Association member UVA Health System, in Charlottesville, Va., is one of seven finalists selected to advance to the next stage of the Centers for Medicare & Medicaid Services (CMS) Artificial Intelligence (AI) Health Outcomes Challenge. Launched in March 2019, the challenge encourages applicants to use AI tools to predict unplanned 30-day admissions and adverse events at hospitals and skilled nursing facilities.
In stage 1, 25 applicants received a data set of Medicare administrative claims data, including for Medicare Part A (hospital) and Medicare Part B (professional services), to forecast several outcomes, including unplanned admissions related to medical conditions, such as heart failure, pneumonia, and chronic obstructive pulmonary disease; and adverse events, such as hospital-acquired infections, sepsis, and respiratory failure.
A second objective of the challenge asked participants to visually demonstrate and explain AI predictions to front-line clinicians and patients.
“It’s putting all these things together — like the advance deep-learning explaining factors that led to the prediction and the descriptive model — and being able to actually show that to the physicians in a clinical setting and provide them with enough information to really know why this prediction happened and why these particular patients may need this particular intervention,” says Valentina Baljak, PhD, data scientist at UVA Health. “Together it provides a solution that we call Actionable AI.”
At UVA Health, just 3 percent of patients account for 30 percent of readmissions within 30 days of discharge. The health system’s competition proposal, Actionable AI, builds on years of work within the health system to use Medicare claims data — including diagnosis codes, medication, prescriptions, and health care appointments — alongside electronic medical record data that captures social determinants of health, advanced care planning, and chronic condition management, to evaluate readmission risk. The resulting predictions serve as a decision support system for health care providers.
“The goal is to provide better information to them, potentially from data deep into someone’s medical history that might not otherwise be obvious to a physician,” says Sean Mullane, MS, senior data scientist at UVA Health. “It’s very much about empowering our physicians and caretakers with the best data that they can get.”
Armed with that data, physicians can be better equipped to respond to patient needs.
“That can be anything from providing easier access to medication that the patient needs to making sure that they actually have a support network,” Baljak says.
Baljak and Mullane hope that a CMS tool using a broad dataset from the large Medicare beneficiary population can aid health care facilities that might not have the resources to conduct their own data analysis.
“The scale of the data allows trends to be discerned that aren’t really available through the more tightly prescribed methods,” Mullane says. “There [are] things you can get out of that, that you can’t get necessarily with smaller patient populations, especially with rare conditions where the numbers may just be too small to be statistically feasible.”

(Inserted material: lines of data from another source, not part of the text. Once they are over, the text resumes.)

(** A bucket whose primary nodes all share the new node's [long_id] and that
    may split: splitting keeps them together, so [insert] never returns. *)
Lemma table_insert_diverges fuel now t n l1 b l2 :
  located t (long_id n) l1 b l2 -> bucket_wf b -> wf_node n ->
  id n ∉ id <$> bnodes b -> length (bnodes b) = bksize b ->
  Forall (fun m => long_id m = long_id n) (bnodes b) ->
  0 <= range_lo b -> range_hi b <= U128_MAX ->
  long_id (local_node t) = long_id n \/ (depth b mod 5)%nat <> 0%nat ->
  table_insert fuel now t n = None.
Proof.
  revert t l1 b l2. induction fuel as [|fuel IH];
    intros t l1 b l2 Hloc Hw Hn Hid Hfull Hsame Hlo Hhi Hcond; [done|].
  rewrite (table_insert_step _ _ _ _ _ _ _ Hloc). destruct Hloc as (Eb & Hc & Hl1).
  destruct (add_node_full b n Hw Hid Hfull) as [-> En].
  pose proof (add_node_wf b n Hw Hn Hc) as Hw'.
  pose proof (same_frame_covers b _ (long_id n) (add_node_frame b n)) as Hc'.
  destruct (add_node_frame b n) as (Flo & Fhi & Fk & _).
  set (b' := fst (add_node b n)) in *. simpl.
  assert (may_split t b' = true) as ->.
  { unfold may_split. apply orb_true_iff. destruct Hcond as [->|Hd]; [left; congruence|right].
    rewrite (depth_nodes b b' En). by apply negb_true_iff, Nat.eqb_neq. }
  destruct (split_located now (set_buckets t (l1 ++ b' :: l2)) (long_id n) l1 b' l2)
    as (l1' & c & l2' & Hloc & _ & Hwc & Hclo & Hchi & Hck & Hcn); [|done|lia|lia|].
  { split_and!; [done|congruence|done]. }
  rewrite En, Fk in Hcn. specialize (Hcn Hfull Hsame).
  apply (IH _ l1' c l2'); rewrite ?Hcn, ?Hck, ?Fk; try done.
  simpl. by rewrite (depth_nodes b c Hcn).
Qed.

(** What one [add_node] does to membership. *)
Lemma add_node_contacts b n m :
  bucket_wf b -> m ∈ contacts (fst (add_node b n)) -> m = n \/ m ∈ contacts b.
Proof.
  intros Hw Hm. pose proof (add_node_outcome b n Hw) as Ho. simpl in Ho. revert Hm.
  inversion Ho as [l x l' El Ex Eb|Hi Hlt Er Eb|r0 Hi Hlen Er0 Eb]; unfold contacts; simpl.
  - rewrite El. set_solver.
  - set_solver.
  - intros [Hm|Hm]%elem_of_app; [set_solver|]. apply subseteq_drop in Hm.
    apply elem_of_app in Hm as [Hm|Hm]; [|set_solver]. subst r0.
    apply list_elem_of_filter in Hm as [_ Hm]. set_solver.
Qed.
Lemma fs_iter_older_than_live now s sec :
  fs_iter_older_than now s sec ≡ₚ
    (fun e => (fst e, fst (snd e))) <$>
      filter (fun e => from_secs sec <= elapsed now (snd (snd e))) (map_to_list (fs_live now s)).
Proof.
  unfold fs_iter_older_than. apply fmap_Permutation. rewrite fs_iter_filter.
  rewrite list_filter_filter. apply reflexive_eq, list_filter_iff. intros [k e]. simpl.
  rewrite andb_true_iff, Z.leb_le. tauto.
Qed.

#[global] Instance forgetful_laws : StorageLaws ForgetfulStorage := {
  live := fs_live;
  live_mono := fs_live_mono;
  set_live := fs_set_live;
  insert_if_absent_live := fs_insert_if_absent_live;
  get_default_live := fs_get_default_live;
  delete_live := fs_delete_live;
  iter_older_than_live := fs_iter_older_than_live;
  iter_all_live := fs_iter_all_live
}.

(** ** Consequences of the laws, for any implementation *)

Section storage_client.
Context {S : Type} `{StorageLaws S}.

Lemma get_live now (s : S) k : get now s k = fst <$> live now s !! k.
Proof. unfold get. rewrite get_default_live. by destruct (live now s !! k) as [[]|]. Qed.

Lemma get_set now (s : S) k v k' :
  get now (set now s k v) k' = if decide (k = k') then Some v else get now s k'.
Proof. rewrite !get_live, set_live, lookup_insert. by case_decide. Qed.

Lemma insert_if_absent_result now (s : S) k v :
  snd (insert_if_absent now s k v) = bool_decide (get now s k = None).
Proof.
  destruct (insert_if_absent_live now s k v) as [-> _]. simpl. rewrite get_live.
  apply bool_decide_ext. by rewrite fmap_None.
Qed.

Lemma get_insert_if_absent now (s : S) k v k' :
  get now (fst (insert_if_absent now s k v)) k' =
  if decide (k = k') then Some (default v (get now s k)) else get now s k'.
Proof.
  rewrite !get_live. destruct (insert_if_absent_live now s k v) as [_ ->].
  destruct (live now s !! k) as [[w i]|] eqn:E; case_decide; subst; simpl.
  - by rewrite E.
  - done.
  - by rewrite lookup_insert_eq.
  - by rewrite lookup_insert_ne.
Qed.

Lemma get_delete now (s : S) k k' :
  get now (delete_key now s k) k' = if decide (k = k') then None else get now s k'.
Proof. rewrite !get_live, delete_live, lookup_delete. by case_decide. Qed.

Lemma get_mono now now' (s : S) k v :
  now <= now' -> get now' s k = Some v -> get now s k = Some v.
Proof.
  rewrite !get_live, !fmap_Some. intros Hle (e & He & ->). exists e. split; [|done].
  by apply (lookup_weaken _ _ _ _ He (live_mono now now' s Hle)).
Qed.

Lemma iter_all_get now (s : S) k v : (k, v) ∈ iter_all now s <-> get now s k = Some v.
Proof.
  rewrite iter_all_live, get_live, list_elem_of_fmap, fmap_Some. split.
  - intros ([k' [v' i]] & [= -> ->] & He%elem_of_map_to_list). eauto.
  - intros ([v' i] & He & [= ->]). exists (k, (v', i)). split; [done|]. by apply elem_of_map_to_list.
Qed.

Lemma iter_all_nodup now (s : S) : NoDup (fst <$> iter_all now s).
Proof. rewrite iter_all_live, <- list_fmap_compose. apply NoDup_fst_map_to_list. Qed.

Lemma iter_older_than_all now (s : S) sec k v :
  (k, v) ∈ iter_older_than now s sec -> (k, v) ∈ iter_all now s.
Proof.
  rewrite iter_older_than_live, iter_all_live, !list_elem_of_fmap.
  intros (e & -> & [_ He]%list_elem_of_filter). eauto.
Qed.

End storage_client.

(** [ForgetfulStorage] implements a map of unexpired entries: a read after
    [set], [insert_if_absent] or [delete] is what the corresponding map update
    gives, [insert_if_absent] reports success exactly when a read finds nothing
    (an expired entry counts as absent) and never overwrites a live value, and
    [iter_all] lists exactly the readable pairs, each key once. *)
Theorem forgetful_refines_map (now : Z) (s : ForgetfulStorage) (k v k' : bytes) :
  get now (set now s k v) k' = (if decide (k = k') then Some v else get now s k') /\
  snd (insert_if_absent now s k v) = bool_decide (get now s k = None) /\
  get now (fst (insert_if_absent now s k v)) k' =
    (if decide (k = k') then Some (default v (get now s k)) else get now s k') /\
  get now (delete_key now s k) k' = (if decide (k = k') then None else get now s k') /\
  (forall w, (k', w) ∈ iter_all now s <-> get now s k' = Some w) /\
  NoDup (fst <$> iter_all now s).
Proof.
  split_and!; [apply get_set|apply insert_if_absent_result|apply get_insert_if_absent
              |apply get_delete|intros w; apply iter_all_get|apply iter_all_nodup].
Qed.

(** The life of an entry.  A value written at [t], with no later write of
    its key, is read at a later [t'] exactly when the [ttl] is [-1] or at most
    [ttl] seconds (as a [u64]) have passed; [iter_older_than] lists it exactly
    when it is live and at least that old. *)
Theorem forgetful_ttl (t t' : Z) (s : ForgetfulStorage) (k v : bytes) (sec : Z) :
  t <= t' ->
  let s' := set t s k v in
  let alive := ttl s = -1 \/ t' - t <= from_secs (wrap 64 (ttl s)) in
  (get t' s' k = Some v <-> alive) /\
  (get t' s' k = None <-> ~ alive) /\
  ((k, v) ∈ iter_older_than t' s' sec <-> alive /\ from_secs sec <= t' - t).
Proof.
  intros Hle s' alive.
  assert (live t' s' !! k = if bool_decide alive then Some (v, t) else None) as Hl.
  { destruct (fs_live t' s' !! k) as [e|] eqn:E; simpl; rewrite E.
    - apply fs_live_lookup in E as [Ed Ee]. simpl in Ed. rewrite lookup_insert_eq in Ed.
      injection Ed as <-. rewrite bool_decide_true; [done|]. revert Ee. unfold is_expired, alive. simpl.
      destruct (Z.eqb_spec (ttl s) (-1)); [by left|]. rewrite Z.ltb_ge.
      unfold elapsed, saturating_sub. intros. right. lia.
    - rewrite bool_decide_false; [done|]. intros Ha.
      apply fs_live_None in E as [E|(e & Ed & Ee)]; simpl in *; rewrite lookup_insert_eq in *; simplify_eq.
      revert Ee. unfold is_expired, elapsed, saturating_sub. simpl. unfold alive in Ha.
      destruct (Z.eqb_spec (ttl s) (-1)); [done|]. rewrite Z.ltb_lt. intros. destruct Ha; lia. }
  rewrite !get_live, Hl. split_and!.
  - case_bool_decide; simpl; naive_solver.
  - case_bool_decide; simpl; naive_solver.
  - rewrite iter_older_than_live, list_elem_of_fmap. split.
    + intros ([k0 [v0 i]] & [= <- <-] & [Hf He%elem_of_map_to_list]%list_elem_of_filter).
      rewrite Hl in He. revert Hf. simpl. unfold elapsed, saturating_sub.
      case_bool_decide; simplify_eq. intros. split; [done|lia].
    + intros [Ha Hs]. exists (k, (v, t)). split; [done|]. apply list_elem_of_filter. split.
      * simpl. unfold elapsed, saturating_sub. lia.
      * apply elem_of_map_to_list. rewrite Hl. by rewrite bool_decide_true.
Qed.
(* ===== verification/Did.v ===== *)
(** * Did: DID documents and the records that carry them

    Models the document and record helpers of the node script
    [src/scripts/dht_node.rs] and of the programs that generate records for
    tests ([src/scripts/resilience_attacker.rs],
    [src/examples/topology_analysis.rs], [src/examples/publish_did.rs]).  Key
    pairs and UUIDs drawn at random are arguments; an [expect] that fails is
    [None].  [serde_doc] gives the record handler of [AuthHandler.v] the JSON
    documents of [Json.v], so that its theorems apply to real documents. *)
From S2P Require Import Prelude Text Json Crypto AuthHandler.
From Stdlib Require Import Strings.Byte.
Local Open Scope Z_scope.

(** The handler's view of serde_json and base64. *)
#[global] Instance serde_doc `{SJ : SerdeJson} `{B6 : Base64Engine} : DocLib := {
  Value := JValue;
  JsonError := SerdeError;
  DecodeError := Base64Error;
  json_from_slice := from_slice;
  json_get := index_str;
  json_nth := index_nat;
  json_as_str := as_str;
  b64url_decode := b64_decode;
  b64url_encode := b64_encode
}.

#[global] Instance serde_doc_laws `{SJ : SerdeJson} `{B6 : Base64Engine} `{BL : !Base64Laws} : DocLaws.
Proof. split; simpl; [apply b64_roundtrip|apply b64_no_pad]. Qed.

Section did.
Context `{CP : CryptoPrims} `{JM : JsonMap} `{SJ : SerdeJson} `{B6 : Base64Engine}.
(** The directory that [dir] names. *)
Definition key_dir (fs : FileSystem) (dir : bytes) : result (list bytes) IoKind :=
  walk_dir fs (path_start fs dir) (components dir).

Lemma components_app p q : components (p ++ SLASH :: q) = components p ++ components q.
Proof. unfold components. by rewrite split_all_app, filter_app. Qed.

Lemma components_plain c : plain c -> c <> [] -> components c = [c].
Proof.
  intros Hc Hne. unfold components. rewrite split_all_one by done.
  by rewrite filter_cons_True.
Qed.

Lemma components_snoc dir c :
  plain c -> c <> [] -> components (path_join dir c) = components dir ++ [c].
Proof.
  intros Hc Hne. destruct c as [|a c]; [done|]. unfold path_join. cbn [head].
  rewrite decide_False by (apply not_elem_of_cons in Hc; naive_solver).
  destruct dir as [|x dir _] using rev_ind; [simpl; by rewrite components_plain|].
  rewrite last_snoc. case_decide as Hx.
  - subst x. rewrite <- app_assoc. simpl. rewrite !components_app.
    by rewrite (components_plain (a :: c)), app_nil_r.
  - by rewrite components_app, (components_plain (a :: c)).
Qed.

Lemma path_start_join fs dir c :
  plain c -> c <> [] -> path_start fs (path_join dir c) = path_start fs dir.
Proof.
  intros Hc Hne. destruct c as [|a c]; [done|]. unfold path_join, path_start. cbn [head].
  assert (a <> SLASH) as Ha by (apply not_elem_of_cons in Hc; naive_solver).
  rewrite (decide_False (P := a = SLASH)) by done.
  destruct dir as [|x dir]; [simpl; by rewrite !decide_False by congruence|].
  assert (is_Some (last (x :: dir))) as [y ->] by (by apply last_is_Some).
  by destruct (decide (y = SLASH)).
Qed.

As a finalist, UVA Health received $60,000 from CMS to refine the algorithm for the second stage of the competition, which was delayed due to the COVID-19 pandemic. In this stage, the team will focus on equity and bias reduction in AI.
Historic health care inequities can result in lack of data for certain groups, and social determinants of health influence patient care and patient outcomes. These trends are reflected in the data and train algorithms to respond accordingly, at times suggesting interventions that might unintentionally harm certain groups.
“The goal is to proactively understand what biases might exist in the data so that we can address those intentionally again, to avoid making predictions and recommendations that turned out to be harmful,” Mullane says.
CMS will announce the grand prize winner, who will receive up to $1 million in prize money, and a runner-up, who will receive up to $230,000 in prize money, in April 2021.